**Exercise goal:**
Working through the entries below, find how many lines include the string "msgs"; give only that number.

Data to examine below:

(* ===== verification/Validation.v ===== *)
(** * The validation engine of [CustomTextInput]

    [validate] of src/types/onboarding.ts (lines 90-135, the TextInput
    component concatenated after the type declarations) runs an ordered
    list of declarative rules over a string and collects the message of
    every failing rule, in declaration order, without short-circuiting.

    The rule's [value?: any] is modelled by [RuleValue]: a number (for
    [minLength]/[maxLength]) or a compiled regular expression, given by
    its [test] function (for [regex]).  JavaScript comparisons of a
    length with [undefined] or with a RegExp are [false], so such rules
    never fail; a [regex] rule whose value is a non-zero number calls
    [.test] on a number and throws a [TypeError], which escapes
    [validate]: the model returns [Throws] there.

    The e-mail test [/^[^\s@]+@[^\s@]+\.[^\s@]+$/] is an executable
    backtracking matcher, [emailRegex_test], proved equal to the regular
    language it denotes ([email_shape]).

    [RuleEngine] is the interface the text-field controller is proved
    against: the engine returns the messages of the failing rules, in
    order, and never throws on well-formed rules. *)

From S2P Require Import Prelude JsString.
Local Open Scope string_scope.
Local Open Scope js_scope.

(** ** The interface a field controller relies on *)

Class RuleEngine (Rule : Type) := {
  engine_validate : string -> list Rule -> js_result (list string);
  engine_message : Rule -> string;
  engine_holds : string -> Rule -> Prop;
  engine_holds_dec :: forall text r, Decision (engine_holds text r);
  engine_wf : Rule -> Prop;
  engine_validate_spec : forall text rules,
    Forall engine_wf rules ->
    engine_validate text rules =
      Ok (map engine_message (filter (fun r => ~ engine_holds text r) rules))
}.

Module ValidationEngine.

(** ** Data: [ValidationRule] *)

Inductive RuleType : Type :=
| Required | MinLength | MaxLength | Regex | Email | Custom.

#[global] Instance RuleType_eq_dec : EqDecision RuleType.
Proof. solve_decision. Defined.

Inductive RuleValue : Type :=
| VNumber (n : Z)
| VRegExp (test : string -> bool).

Record ValidationRule : Type := {
  type : RuleType;
  value : option RuleValue;
  message : string;
  validator : option (string -> bool)
}.

(** ** The e-mail regular expression *)

(** A character of the class [[^\s@]]. *)
Definition plain_char (c : ascii) : bool :=
  negb (js_is_space c) && negb (Ascii.eqb c "@").

Fixpoint all_plain (s : string) : bool :=
  match s with
  | EmptyString => true
  | String c r => plain_char c && all_plain r
  end.

(** [[^\s@]+\.[^\s@]+$] from the current position; [ne] records that
    the first [[^\s@]+] has already consumed a character. *)
Fixpoint domain_match (ne : bool) (s : string) : bool :=
  match s with
  | EmptyString => false
  | String c r =>
      (Ascii.eqb c "." && ne && truthy_str r && all_plain r)
      || (plain_char c && domain_match true r)
  end.

(** [^[^\s@]+@] followed by [domain_match]. *)
Fixpoint local_match (ne : bool) (s : string) : bool :=
  match s with
  | EmptyString => false
  | String c r =>
      (Ascii.eqb c "@" && ne && domain_match false r)
      || (plain_char c && local_match true r)
  end.

(** [emailRegex.test(text)] for [/^[^\s@]+@[^\s@]+\.[^\s@]+$/]. *)
Definition emailRegex_test (s : string) : bool := local_match false s.

(** The language of the regular expression. *)
Definition plain (s : string) : Prop := s <> "" /\ all_plain s = true.

Definition email_shape (s : string) : Prop :=
  exists a b c, s = a ++ String "@" (b ++ String "." c) /\ plain a /\ plain b /\ plain c.

(** ** One rule *)

(** Does the rule push its message? [Throws] when the check itself
    throws (a non-zero number used as a RegExp on a non-empty text). *)
Definition rule_fails (text : string) (rule : ValidationRule) : js_result bool :=
  match type rule with
  | Required => Ok (!!s (js_trim text))
  | MinLength =>
      Ok (match value rule with
          | Some (VNumber n) => (Z.of_nat (String.length text) <? n)%Z
          | _ => false
          end)
  | MaxLength =>
      Ok (match value rule with
          | Some (VNumber n) => (n <? Z.of_nat (String.length text))%Z
          | _ => false
          end)
  | Email => Ok (truthy_str text && negb (emailRegex_test text))
  | Regex =>
      match value rule with
      | None => Ok false
      | Some (VNumber n) =>
          if (n =? 0)%Z || negb (truthy_str text) then Ok false
          else Throws (TypeError "rule.value.test is not a function")
      | Some (VRegExp test) => Ok (truthy_str text && negb (test text))
      end
  | Custom =>
      Ok (match validator rule with Some f => negb (f text) | None => false end)
  end.

(** ** [validate]: every rule, in order, collecting messages *)

Fixpoint validate (text : string) (rules : list ValidationRule) : js_result (list string) :=
  match rules with
  | [] => Ok []
  | rule :: rest =>
      fails <- rule_fails text rule ;;
      msgs <- validate text rest ;;
      Ok (if fails then message rule :: msgs else msgs)
  end.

End of Data to examine.

**Expected answer:**
2